Quelles limites à la différenciation des compétences des collectivités territoriales ?

Actualité extraite de la LAA de mai 2018

 

 

Le Conseil d’Etat, par un avis consultatif du 1er mars 2018, saisi par le Premier Ministre, s’est prononcé sur les possibilités de différenciation des compétences des collectivités territoriales relevant d’une même catégorie et des règles relatives à l’exercice de ces compétences.

 

  • Le cadre juridique applicable à l’attribution et à l’exercice des compétences des collectivités territoriales et sur son évolution

 

A cette occasion, le Conseil d’Etat rappelle le cadre juridique applicable à l’attribution et à l’exercice des compétences des collectivités territoriales (CT) et son évolution. Ainsi, par principe, les règles d’attribution des compétences et les règles d’exercice des compétences sont les mêmes au sein de chaque catégorie de CT de droit commun au nom du principe d’égalité.

 

Cependant, la justification de dispositions particulières à certaines collectivités territoriales s’apprécie au regard de l’existence de caractéristiques et contraintes particulières. A titre d’exemple, en raison des caractéristiques géographiques et économiques de la Corse, des dispositions particulières peuvent être prises par les lois et règlements.

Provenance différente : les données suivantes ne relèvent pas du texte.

Lemma iteration_callback r (l : LoopState) :
  P (callback l) ->
  match iteration env tick_fn token walk_fuel r l with
  | Continue l' | Break l' | Emitted _ l' | Return _ _ l' => P (callback l')
  | _ => True
  end.
Proof using HP.
  intros Hl. unfold iteration. cbn [cancelled now fst snd].
  destruct (cancel_flag env _ || token (callback l)) eqn:Ec; [done|].
  apply orb_false_iff in Ec as [_ Ht]. destruct (past_total _ _); [done|].
  assert (Hres : forall w found, match resume r l w found with
    | Continue l' | Break l' | Emitted _ l' | Return _ _ l' => P (callback l') | _ => True end).
  { intros w found. unfold resume. destruct found as [[k|]|]; [|done|done]. by destruct (slot r k). }
  destruct (let! gap := gap_window (schedule r) in _) as [gap|].
  { unfold wall_gap. destruct (time_until_gap_end _ _); [|done].
    destruct (time_until_gap_window_end _ _); [|done]. cbn [now].
    destruct (if _ <? _ then select_cancel env _ else _) as [[] w]; [done|]. apply Hres. }
  destruct (is_in_gap_window _ _); [apply Hres|]. unfold emit.
  destruct (match (let! burst := burst_window (schedule r) in _) with Some _ => _ | None => _ end) as [i|]; [|done].
  cbn [now]. destruct (if _ <? _ then select_cancel env _ else _) as [[] w]; [done|].
  match goal with |- match settle _ _ _ ?ctx ?i ?b (run_tick _ _ ?w _) with _ => _ end =>
    pose proof (settle_callback r l ctx i b w (HP _ _ _ Ht Hl)) as Hs end.
  by destruct (settle _ _ _ _ _ _ _).
Qed.

Lemma iterate_callback fuel r : forall (l : LoopState) cs out l',
  P (callback l) -> iterate env tick_fn token walk_fuel fuel r l = (cs, out) -> left_at out = Some l' ->
  P (callback l').
Proof using HP.
  induction fuel as [|fuel IH]; intros l cs out l' Hl; cbn [iterate]; [by intros [= _ <-] [= <-]|].
  pose proof (iteration_callback r l Hl) as Hi.
  destruct (iteration _ _ _ _ _ _) as [l1|ctx l1|l1|ctx e l1| |].
  - by apply IH.
  - destruct (iterate _ _ _ _ fuel r l1) as [cs1 out1] eqn:E. intros [= _ <-]. by eapply IH.
  - by intros [= _ <-] [= <-].
  - by intros [= _ <-] [= <-].
  - by intros [= _ <-].
  - intros [= _ <-] [= <-]. done.
Qed.
End callbacks.
(** * stack_pool: a pool of singly linked stacks inside one std::vector

    Shallow embedding of [src/exam/stack_pool.hpp] and proofs of the
    properties its specification states.

    - The index type [N] of the template is an unsigned integer type of
      [width] bits; its values are kept in [Z] and every narrowing
      ([static_cast<stack_type>(pool.size())]) and every wrapping
      subtraction ([x - 1] in [node]) is written out.
    - [std::vector<node_t>] is a list together with its capacity; the
      two implementation-defined choices of the standard library (the
      capacity after a reallocating [emplace_back], the capacity granted
      by [reserve]) are the fields of the class [Growth].
    - Member functions mutate the pool; they are computations in a state
      monad over the pool whose failure [None] stands for undefined
      behaviour (an access outside the vector) or, for the two loops, for
      an exhausted iteration budget.
    - Storage is unbounded in the monad [M]: an allocation inside
      [std::vector] always succeeds there, [std::bad_alloc] and
      [std::length_error] are left out.  The section on exceptions puts
      [std::length_error] on top of it for the members that are not
      [noexcept]; [std::bad_alloc], which depends on the memory of the
      machine, stays out. *)

From Stdlib Require Import ZArith Lia.
From stdpp Require Import base numbers list.

Local Open Scope Z_scope.

(** ** The index type [N] *)

(** [width] is the number of value bits of [N].  [index_width] is the
    number of bits in which the subscript [x - 1] of [node] reaches
    [std::vector::operator[]]: [width] itself for a type at least as wide
    as [unsigned int], and the width of [size_type] for a narrower type,
    which is promoted to [int] before the subtraction. *)
Class Index := {
  width : Z;
  index_width : Z;
  width_pos : 0 < width;
  width_le : width <= index_width
}.

(** ** The growth choices of [std::vector] *)

Class Growth := {
  grow : nat → nat;
  fit : nat → nat;
  grow_gt : ∀ c : nat, (c < grow c)%nat;
  fit_ge : ∀ n : nat, (n ≤ fit n)%nat
}.

(** ** [std::vector], as far as the pool uses it *)

(** [elems] are the elements, [cap] is [capacity()].  [relocations] counts
    the reallocations of the storage so far; the vector does not store
    this number, a client sees it as references into the vector going
    stale. *)
Record vector (A : Type) : Type := Vector {
  elems : list A;
  cap : nat;
  relocations : nat
}.
Arguments Vector {A} _ _ _.
Arguments elems {A} _.
Arguments cap {A} _.
Arguments relocations {A} _.

Section Vector.
Context {A : Type} `{Al : Growth}.

Definition vec_empty : vector A := Vector [] 0 0.

Definition vec_size (v : vector A) : nat := length (elems v).

Definition vec_capacity (v : vector A) : nat := cap v.

(** [v[i]] for reading: [None] outside the vector. *)
Definition vec_get (v : vector A) (i : nat) : option A := elems v !! i.

(** [v[i] = a]: [None] outside the vector. *)
Definition vec_set (v : vector A) (i : nat) (a : A) : option (vector A) :=
  if decide (i < length (elems v))%nat
  then Some (Vector (<[i := a]> (elems v)) (cap v) (relocations v))
  else None.

(** [v.reserve(n)]: reallocates exactly when the capacity is less than
    [n]; the elements are kept. *)
Definition vec_reserve (n : nat) (v : vector A) : vector A :=
  if decide (cap v < n)%nat
  then Vector (elems v) (fit n) (S (relocations v))
  else v.

(** [v.emplace_back(a)]: reallocates exactly when the vector is full. *)
Definition vec_emplace_back (a : A) (v : vector A) : vector A :=
  if decide (cap v ≤ length (elems v))%nat
  then Vector (elems v ++ [a]) (grow (cap v)) (S (relocations v))
  else Vector (elems v ++ [a]) (cap v) (relocations v).
End Vector.

(** ** The pool *)

Section Pool.
Context {T : Type} `{Ix : Index} `{Al : Growth}.

(** [using stack_type = N] *)
Definition stack_type : Type := Z.

(** [struct node_t { T value; N next; }] *)
Record node_t : Type := Node {
  node_value : T;
  node_next : stack_type
}.

(** [class stack_pool { std::vector<node_t> pool; stack_type free_nodes; }] *)
Record stack_pool : Type := StackPool {
  pool : vector node_t;
  free_nodes : stack_type
}.

(** [static_cast<stack_type>(n)] of a [size_type]. *)
Definition static_cast (n : nat) : stack_type := Z.of_nat n mod 2 ^ width.

(** The subscript [x - 1] handed to [operator[]]. *)
Definition slot (x : stack_type) : nat := Z.to_nat ((x - 1) mod 2 ^ index_width).

(** *** The state monad of the member functions *)

Definition M (R : Type) : Type := stack_pool → option (R * stack_pool).

Definition ret {R} (r : R) : M R := λ s, Some (r, s).

Definition bind {R R'} (m : M R) (k : R → M R') : M R' :=
  λ s, match m s with
       | Some (r, s') => k r s'
       | None => None
       end.

Definition stop {R} : M R := λ _, None.

Notation "'let*' x ':=' m 'in' k" := (bind m (λ x, k))
  (at level 10, x name, m at level 100, k at level 200, only parsing).

Definition get_free_nodes : M stack_type := λ s, Some (free_nodes s, s).

Definition set_free_nodes (x : stack_type) : M unit :=
  λ s, Some (tt, StackPool (pool s) x).

(** [stack_type end() const noexcept { return stack_type(0); }] *)
Definition end_ : stack_type := 0.

(** [bool empty(stack_type x) const noexcept { return x == end(); }] *)
Definition empty (x : stack_type) : bool := x =? end_.

(** [node_t& node(stack_type x) noexcept { return pool[x - 1]; }], read. *)
Definition node (x : stack_type) : M node_t :=
  λ s, match vec_get (pool s) (slot x) with
       | Some nd => Some (nd, s)
       | None => None
       end.

(** An assignment through the reference [node(x)]. *)
Definition node_assign (x : stack_type) (nd : node_t) : M unit :=
  λ s, match vec_set (pool s) (slot x) nd with
       | Some v => Some (tt, StackPool v (free_nodes s))
       | None => None
       end.

(** [T& value(stack_type x) noexcept { return node(x).value; }], read. *)
Definition value (x : stack_type) : M T :=
  let* nd := node x in ret (node_value nd).

(** [value(x) = v] *)
Definition value_assign (x : stack_type) (v : T) : M unit :=
  let* nd := node x in node_assign x (Node v (node_next nd)).

(** [stack_type& next(stack_type x) noexcept { return node(x).next; }], read. *)
Definition next (x : stack_type) : M stack_type :=
  let* nd := node x in ret (node_next nd).

(** [next(x) = n] *)
Definition next_assign (x : stack_type) (n : stack_type) : M unit :=
  let* nd := node x in node_assign x (Node (node_value nd) n).

(** [stack_pool() : free_nodes{end()} {}] *)
Definition stack_pool_default : stack_pool := StackPool vec_empty end_.

(** [void reserve(size_type n) { pool.reserve(n); }] *)
Definition reserve (n : nat) : M unit :=
  λ s, Some (tt, StackPool (vec_reserve n (pool s)) (free_nodes s)).

(** [explicit stack_pool(size_type n) : stack_pool() { reserve(n); }] *)
Definition stack_pool_sized (n : nat) : option stack_pool :=
  match reserve n stack_pool_default with
  | Some (_, s) => Some s
  | None => None
  end.

(** [size_type capacity() const noexcept { return pool.capacity(); }] *)
Definition capacity (s : stack_pool) : nat := vec_capacity (pool s).

(** [stack_type new_stack() noexcept { return end(); }] *)
Definition new_stack : M stack_type := ret end_.

(** [pool.emplace_back(val, head)] *)
Definition emplace_back (nd : node_t) : M unit :=
  λ s, Some (tt, StackPool (vec_emplace_back nd (pool s)) (free_nodes s)).

(** [pool.size()] *)
Definition size : M nat := λ s, Some (vec_size (pool s), s).

(** [_push], the body shared by both overloads of [push]. *)
Definition _push (val : T) (head : stack_type) : M stack_type :=
  let* f := get_free_nodes in
  if empty f then
    let* _ := emplace_back (Node val head) in
    let* n := size in
    ret (static_cast n)
  else
    let tmp := f in
    let* nx := next f in
    let* _ := set_free_nodes nx in
    let* _ := value_assign tmp val in
    let* _ := next_assign tmp head in
    ret tmp.

(** [push(const T& val, stack_type head)] and [push(T&& val, stack_type head)] *)
Definition push (val : T) (head : stack_type) : M stack_type := _push val head.

(** [stack_type pop(stack_type x) noexcept] *)
Definition pop (x : stack_type) : M stack_type :=
  if empty x then ret end_
  else
    let* tmp := next x in
    let* f := get_free_nodes in
    let* _ := next_assign x f in
    let* _ := set_free_nodes x in
    ret tmp.

(** [stack_type free_stack(stack_type x) noexcept]: the [while] loop,
    with a budget of [fuel] iterations. *)
Fixpoint free_stack (fuel : nat) (x : stack_type) : M stack_type :=
  if empty x then ret x
  else match fuel with
       | O => stop
       | S fuel' => let* x' := pop x in free_stack fuel' x'
       end.

(** *** The iterator *)

(** [class _iterator { stack_pool* pool; N current; }]; the pointer is
    kept as the address [it_pool] of the pool it refers to. *)
Record _iterator : Type := Iterator {
  it_pool : positive;
  current : stack_type
}.

(** [reference operator*() const noexcept { return pool->value(current); }] *)
Definition deref (it : _iterator) : M T := value (current it).

(** [_iterator& operator++() noexcept] *)
Definition pre_inc (it : _iterator) : M _iterator :=
  let* n := next (current it) in ret (Iterator (it_pool it) n).

(** [_iterator operator++(int)]: the pair of the returned copy and the
    advanced iterator. *)
Definition post_inc (it : _iterator) : M (_iterator * _iterator) :=
  let tmp := it in
  let* it' := pre_inc it in ret (tmp, it').

(** [operator==(const _iterator& x, const _iterator& y)] *)
Definition iterator_eq (x y : _iterator) : bool := current x =? current y.

(** [operator!=(const _iterator& x, const _iterator& y)] *)
Definition iterator_neq (x y : _iterator) : bool := negb (iterator_eq x y).

(** [iterator begin(stack_type x) { return iterator(this, x); }] *)
Definition begin (this : positive) (x : stack_type) : _iterator := Iterator this x.

(** [iterator end(stack_type) { return iterator(this, end()); }] *)
Definition end_it (this : positive) (x : stack_type) : _iterator := Iterator this end_.

(** The client loop
    [for (auto it = begin(h); it != end(h); ++it) out.push_back( *it );]
    started at [it], with a budget of [fuel] iterations. *)
Fixpoint iterate (fuel : nat) (this : positive) (h : stack_type)
    (it : _iterator) : M (list T) :=
  if iterator_neq it (end_it this h) then
    match fuel with
    | O => stop
    | S fuel' =>
        let* v := deref it in
        let* it' := pre_inc it in
        let* vs := iterate fuel' this h it' in
        ret (v :: vs)
    end
  else ret [].

Definition to_list (fuel : nat) (this : positive) (h : stack_type) : M (list T) :=
  iterate fuel this h (begin this h).

(** A run of pushes [v1, ..., vk], each onto the head returned by the
    one before. *)
Fixpoint push_all (vs : list T) (h : stack_type) : M stack_type :=
  match vs with
  | [] => ret h
  | v :: vs' => let* h' := push v h in push_all vs' h'
  end.

(** A run of pushes, each with its own value and head. *)
Fixpoint push_each (ps : list (T * stack_type)) : M (list stack_type) :=
  match ps with
  | [] => ret []
  | (v, h) :: ps' =>
      let* r := push v h in
      let* rs := push_each ps' in
      ret (r :: rs)
  end.

(** [k] calls of [pop], each on the handle returned by the one before. *)
Fixpoint pop_n (k : nat) (x : stack_type) : M stack_type :=
  match k with
  | O => ret x
  | S k' => let* x' := pop x in pop_n k' x'
  end.

(** [k] pre-increments of an iterator, [std::advance(it, k)]. *)
Fixpoint advance (k : nat) (it : _iterator) : M _iterator :=
  match k with
  | O => ret it
  | S k' => let* it' := pre_inc it in advance k' it'
  end.

End Pool.

Arguments node_t : clear implicits.
Arguments stack_pool : clear implicits.
Arguments M : clear implicits.

(** ** Stacks as chains of nodes *)

Section Shape.
Context {T : Type} `{Ix : Index}.

(** [chain es x l]: following [next] from the handle [x] in the storage
    [es] visits exactly the nodes of [l], each given with its handle and
    its value, and then reaches the sentinel. *)
Inductive chain (es : list (node_t T)) :
    stack_type → list (stack_type * T) → Prop :=
| chain_end : chain es end_ []
| chain_node (x : stack_type) (v : T) (n : stack_type) l :
    0 < x < 2 ^ width →
    es !! slot x = Some (Node v n) →
    chain es n l →
    chain es x ((x, v) :: l).

(** The stack with head [h] holds the nodes [l]. *)
Definition is_stack (s : stack_pool T) (h : stack_type)
    (l : list (stack_type * T)) : Prop :=
  chain (elems (pool s)) h l.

De plus, la coopération intercommunale a évolué dans ce cadre légal en développant la différenciation des compétences entre les communes. En effet, par exemple, elles ne conservent pas les mêmes compétences selon la catégorie de l’établissement public de coopération intercommunal à fiscalité propre (EPCI) auquel elles adhèrent.

 

Au-delà de savoir si les collectivités disposent légalement d’une compétence, le Conseil d’Etat s’attarde sur la façon dont elles exercent opérationnellement cette compétence. Sur ce point, la Haute juridiction souligne le fait que l’application de règles différentes pour les collectivités de même catégorie est largement admise sans qu’il soit porté atteinte au principe d’égalité. Des critères de différenciation démographiques et géographiques en raison d’une situation particulière justifient cet exercice différencié des compétences.

 

  • La possibilité de moduler les compétences de CT relevant d’une même catégorie et de transférer des compétences entre CT relevant de catégories différentes

 

Le Gouvernement a soumis au Conseil d’Etat une proposition de modification de la Constitution pour ouvrir des possibilités de modulation des compétences et de leur exercice au sein d’une même catégorie. Cette idée a été appuyée pour assurer la prise en compte des caractéristiques et des contraintes particulières à certains territoires. Cette modification serait possible tant qu’elle ne remet pas en cause la pertinence de la distinction entre les trois catégories de collectivités territoriales de droit commun. Elle ne doit pas non plus remettre en cause la règle selon laquelle les possibilités de différenciation sont plus importantes pour les CT à statut particulier et les collectivités d’outre-mer que pour les collectivités territoriales de droit commun.

 

En l’état actuel des choses, la loi ne peut prévoir l’attribution de compétences différentes à des collectivités territoriales relevant d’une même catégorie.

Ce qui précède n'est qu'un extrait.